- [Work item]: Considering every line below, count those with the word "CountResult" and give only the result.

- [Task input]:
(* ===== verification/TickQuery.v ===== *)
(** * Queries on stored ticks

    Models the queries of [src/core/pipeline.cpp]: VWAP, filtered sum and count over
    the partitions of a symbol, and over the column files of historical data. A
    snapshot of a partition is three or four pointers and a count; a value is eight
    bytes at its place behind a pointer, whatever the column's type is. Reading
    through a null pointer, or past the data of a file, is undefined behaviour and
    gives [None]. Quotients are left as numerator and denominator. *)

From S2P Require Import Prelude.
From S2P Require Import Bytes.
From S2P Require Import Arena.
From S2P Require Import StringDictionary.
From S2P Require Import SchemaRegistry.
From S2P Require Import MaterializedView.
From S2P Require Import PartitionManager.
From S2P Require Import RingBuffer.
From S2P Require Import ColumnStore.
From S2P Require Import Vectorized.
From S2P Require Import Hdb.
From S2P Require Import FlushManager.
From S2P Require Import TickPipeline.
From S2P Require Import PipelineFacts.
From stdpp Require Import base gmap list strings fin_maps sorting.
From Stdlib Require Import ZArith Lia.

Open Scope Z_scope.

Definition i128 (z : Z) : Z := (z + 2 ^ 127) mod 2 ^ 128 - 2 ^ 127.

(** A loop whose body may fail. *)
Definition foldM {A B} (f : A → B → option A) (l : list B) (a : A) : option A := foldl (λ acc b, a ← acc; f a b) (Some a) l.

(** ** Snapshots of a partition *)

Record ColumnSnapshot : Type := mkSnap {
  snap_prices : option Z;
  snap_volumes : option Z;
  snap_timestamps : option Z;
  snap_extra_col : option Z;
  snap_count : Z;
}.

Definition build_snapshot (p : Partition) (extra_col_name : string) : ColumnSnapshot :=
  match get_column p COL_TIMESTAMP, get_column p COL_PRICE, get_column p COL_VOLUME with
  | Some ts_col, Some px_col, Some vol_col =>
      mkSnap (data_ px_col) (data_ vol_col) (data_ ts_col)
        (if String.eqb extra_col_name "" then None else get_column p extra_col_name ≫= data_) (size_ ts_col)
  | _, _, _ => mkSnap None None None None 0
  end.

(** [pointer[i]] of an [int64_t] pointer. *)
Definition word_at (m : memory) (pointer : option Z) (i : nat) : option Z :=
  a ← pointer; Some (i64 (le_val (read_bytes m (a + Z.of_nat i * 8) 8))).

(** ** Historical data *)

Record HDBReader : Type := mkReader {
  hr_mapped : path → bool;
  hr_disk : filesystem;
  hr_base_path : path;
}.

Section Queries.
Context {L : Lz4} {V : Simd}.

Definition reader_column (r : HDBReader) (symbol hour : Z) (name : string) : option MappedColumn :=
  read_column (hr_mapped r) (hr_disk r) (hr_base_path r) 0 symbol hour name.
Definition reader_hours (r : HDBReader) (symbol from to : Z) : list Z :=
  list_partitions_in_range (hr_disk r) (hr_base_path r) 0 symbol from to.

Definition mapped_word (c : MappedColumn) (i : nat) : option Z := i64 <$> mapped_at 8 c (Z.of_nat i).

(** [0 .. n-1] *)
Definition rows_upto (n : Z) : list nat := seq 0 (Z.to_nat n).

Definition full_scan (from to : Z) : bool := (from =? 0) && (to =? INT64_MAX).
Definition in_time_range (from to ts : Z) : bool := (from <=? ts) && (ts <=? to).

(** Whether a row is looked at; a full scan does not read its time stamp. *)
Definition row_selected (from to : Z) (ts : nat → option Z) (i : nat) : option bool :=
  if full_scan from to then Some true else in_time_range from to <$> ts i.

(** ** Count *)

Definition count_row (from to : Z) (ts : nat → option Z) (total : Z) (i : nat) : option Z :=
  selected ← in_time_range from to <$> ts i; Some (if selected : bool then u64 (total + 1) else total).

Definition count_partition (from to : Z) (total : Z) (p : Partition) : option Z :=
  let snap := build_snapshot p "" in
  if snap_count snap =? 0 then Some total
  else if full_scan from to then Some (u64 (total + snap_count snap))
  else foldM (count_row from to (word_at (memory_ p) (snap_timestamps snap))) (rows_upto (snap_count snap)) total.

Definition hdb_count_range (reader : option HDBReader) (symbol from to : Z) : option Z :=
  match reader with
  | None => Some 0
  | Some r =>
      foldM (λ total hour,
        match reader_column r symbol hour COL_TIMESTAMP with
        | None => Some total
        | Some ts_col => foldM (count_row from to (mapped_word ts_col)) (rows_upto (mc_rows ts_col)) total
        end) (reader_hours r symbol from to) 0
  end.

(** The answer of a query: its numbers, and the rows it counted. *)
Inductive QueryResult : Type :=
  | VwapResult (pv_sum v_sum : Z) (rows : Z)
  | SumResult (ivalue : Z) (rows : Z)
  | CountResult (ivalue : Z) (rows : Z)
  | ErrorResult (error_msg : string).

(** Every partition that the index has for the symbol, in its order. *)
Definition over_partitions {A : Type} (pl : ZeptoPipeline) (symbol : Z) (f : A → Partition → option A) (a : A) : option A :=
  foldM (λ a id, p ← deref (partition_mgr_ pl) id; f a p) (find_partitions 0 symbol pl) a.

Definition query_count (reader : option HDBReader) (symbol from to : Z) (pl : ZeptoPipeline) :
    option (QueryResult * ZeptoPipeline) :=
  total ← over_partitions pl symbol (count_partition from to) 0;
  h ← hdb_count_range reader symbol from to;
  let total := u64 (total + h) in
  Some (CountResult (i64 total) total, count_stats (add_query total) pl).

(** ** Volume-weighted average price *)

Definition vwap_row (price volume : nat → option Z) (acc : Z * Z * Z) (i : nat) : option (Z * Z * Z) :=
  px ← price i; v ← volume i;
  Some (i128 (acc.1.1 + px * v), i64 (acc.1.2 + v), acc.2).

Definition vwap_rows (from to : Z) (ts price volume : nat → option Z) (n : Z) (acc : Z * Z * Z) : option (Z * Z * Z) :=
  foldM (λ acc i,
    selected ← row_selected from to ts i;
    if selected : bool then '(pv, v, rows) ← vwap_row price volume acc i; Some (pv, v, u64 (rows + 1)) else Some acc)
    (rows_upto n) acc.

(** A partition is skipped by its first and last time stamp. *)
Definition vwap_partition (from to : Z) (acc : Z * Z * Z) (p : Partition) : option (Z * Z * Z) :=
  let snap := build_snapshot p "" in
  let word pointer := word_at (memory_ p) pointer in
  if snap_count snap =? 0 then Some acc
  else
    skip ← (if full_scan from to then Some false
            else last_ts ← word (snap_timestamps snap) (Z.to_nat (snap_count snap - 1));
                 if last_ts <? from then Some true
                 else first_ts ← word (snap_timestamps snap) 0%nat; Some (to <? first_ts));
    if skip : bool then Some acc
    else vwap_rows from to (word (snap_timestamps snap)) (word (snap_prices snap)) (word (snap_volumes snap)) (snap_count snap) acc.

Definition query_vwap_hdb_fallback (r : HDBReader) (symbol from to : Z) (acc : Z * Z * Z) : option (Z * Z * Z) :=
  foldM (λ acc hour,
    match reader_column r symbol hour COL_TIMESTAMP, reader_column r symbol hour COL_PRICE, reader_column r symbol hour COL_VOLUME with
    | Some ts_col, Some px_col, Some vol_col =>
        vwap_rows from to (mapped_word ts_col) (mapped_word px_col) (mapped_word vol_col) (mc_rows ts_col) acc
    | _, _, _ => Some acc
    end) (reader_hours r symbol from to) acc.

--

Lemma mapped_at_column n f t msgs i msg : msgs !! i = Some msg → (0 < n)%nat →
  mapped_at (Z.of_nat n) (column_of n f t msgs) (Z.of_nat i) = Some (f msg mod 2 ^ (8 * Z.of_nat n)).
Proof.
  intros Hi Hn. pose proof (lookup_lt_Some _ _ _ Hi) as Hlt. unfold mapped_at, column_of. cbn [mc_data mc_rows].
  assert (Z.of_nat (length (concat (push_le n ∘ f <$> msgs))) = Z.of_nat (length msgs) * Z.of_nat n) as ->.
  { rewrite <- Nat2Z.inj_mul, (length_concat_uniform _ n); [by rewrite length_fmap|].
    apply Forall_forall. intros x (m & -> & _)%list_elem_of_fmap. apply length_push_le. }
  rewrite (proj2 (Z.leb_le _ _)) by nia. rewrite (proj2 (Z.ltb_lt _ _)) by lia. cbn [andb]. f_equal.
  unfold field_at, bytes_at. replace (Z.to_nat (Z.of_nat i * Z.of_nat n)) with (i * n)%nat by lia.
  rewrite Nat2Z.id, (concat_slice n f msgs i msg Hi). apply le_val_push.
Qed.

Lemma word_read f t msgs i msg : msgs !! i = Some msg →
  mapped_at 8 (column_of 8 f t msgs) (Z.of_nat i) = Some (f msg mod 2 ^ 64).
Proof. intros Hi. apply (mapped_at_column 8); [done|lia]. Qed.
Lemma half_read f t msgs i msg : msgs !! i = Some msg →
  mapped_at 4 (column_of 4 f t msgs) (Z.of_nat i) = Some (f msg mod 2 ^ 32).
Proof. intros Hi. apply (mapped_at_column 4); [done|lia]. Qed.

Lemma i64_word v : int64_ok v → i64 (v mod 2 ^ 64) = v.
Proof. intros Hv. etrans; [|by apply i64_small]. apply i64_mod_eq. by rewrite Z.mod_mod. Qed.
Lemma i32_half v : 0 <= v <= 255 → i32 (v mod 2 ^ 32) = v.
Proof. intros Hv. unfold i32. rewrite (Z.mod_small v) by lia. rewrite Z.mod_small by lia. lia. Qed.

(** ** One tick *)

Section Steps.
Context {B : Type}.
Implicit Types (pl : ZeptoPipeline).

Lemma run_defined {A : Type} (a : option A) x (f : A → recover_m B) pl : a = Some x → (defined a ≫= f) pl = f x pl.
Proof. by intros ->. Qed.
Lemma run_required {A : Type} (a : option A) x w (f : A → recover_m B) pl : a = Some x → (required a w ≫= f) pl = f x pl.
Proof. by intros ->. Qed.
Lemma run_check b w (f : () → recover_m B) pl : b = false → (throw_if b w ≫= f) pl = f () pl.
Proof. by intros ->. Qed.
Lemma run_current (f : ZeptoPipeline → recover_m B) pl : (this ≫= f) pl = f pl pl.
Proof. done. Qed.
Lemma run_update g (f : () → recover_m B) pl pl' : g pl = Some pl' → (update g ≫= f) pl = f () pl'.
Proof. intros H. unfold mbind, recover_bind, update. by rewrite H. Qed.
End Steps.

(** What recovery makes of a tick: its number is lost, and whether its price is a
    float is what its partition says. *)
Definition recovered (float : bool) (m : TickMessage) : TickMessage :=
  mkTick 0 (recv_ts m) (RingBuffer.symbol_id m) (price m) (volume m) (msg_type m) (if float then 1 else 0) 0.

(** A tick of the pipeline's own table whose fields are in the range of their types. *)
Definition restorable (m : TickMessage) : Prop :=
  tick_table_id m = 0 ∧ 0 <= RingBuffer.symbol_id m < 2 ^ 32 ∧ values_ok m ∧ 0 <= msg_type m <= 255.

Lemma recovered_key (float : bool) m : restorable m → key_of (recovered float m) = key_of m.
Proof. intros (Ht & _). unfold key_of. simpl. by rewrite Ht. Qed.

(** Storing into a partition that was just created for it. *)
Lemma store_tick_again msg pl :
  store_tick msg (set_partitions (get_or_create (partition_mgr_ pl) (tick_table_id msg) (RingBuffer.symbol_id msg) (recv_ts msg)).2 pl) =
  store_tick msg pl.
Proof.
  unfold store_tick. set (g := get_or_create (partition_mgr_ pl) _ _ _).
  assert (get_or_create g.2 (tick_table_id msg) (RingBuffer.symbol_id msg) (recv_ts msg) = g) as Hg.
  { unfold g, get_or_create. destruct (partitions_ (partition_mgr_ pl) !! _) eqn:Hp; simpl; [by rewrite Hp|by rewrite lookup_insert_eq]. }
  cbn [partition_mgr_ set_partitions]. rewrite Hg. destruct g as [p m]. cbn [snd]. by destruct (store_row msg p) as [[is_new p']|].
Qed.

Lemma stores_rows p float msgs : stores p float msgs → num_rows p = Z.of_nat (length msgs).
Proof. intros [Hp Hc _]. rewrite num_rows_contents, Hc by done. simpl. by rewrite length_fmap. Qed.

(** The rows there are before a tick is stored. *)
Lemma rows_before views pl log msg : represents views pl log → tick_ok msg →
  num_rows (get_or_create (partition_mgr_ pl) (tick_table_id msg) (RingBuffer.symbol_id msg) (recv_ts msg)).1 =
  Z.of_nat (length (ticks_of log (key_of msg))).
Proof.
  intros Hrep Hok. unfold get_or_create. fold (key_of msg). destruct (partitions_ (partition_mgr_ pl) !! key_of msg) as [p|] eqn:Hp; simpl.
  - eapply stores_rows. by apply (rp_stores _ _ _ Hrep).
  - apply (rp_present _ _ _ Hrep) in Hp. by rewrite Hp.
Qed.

- [Task answer]: 2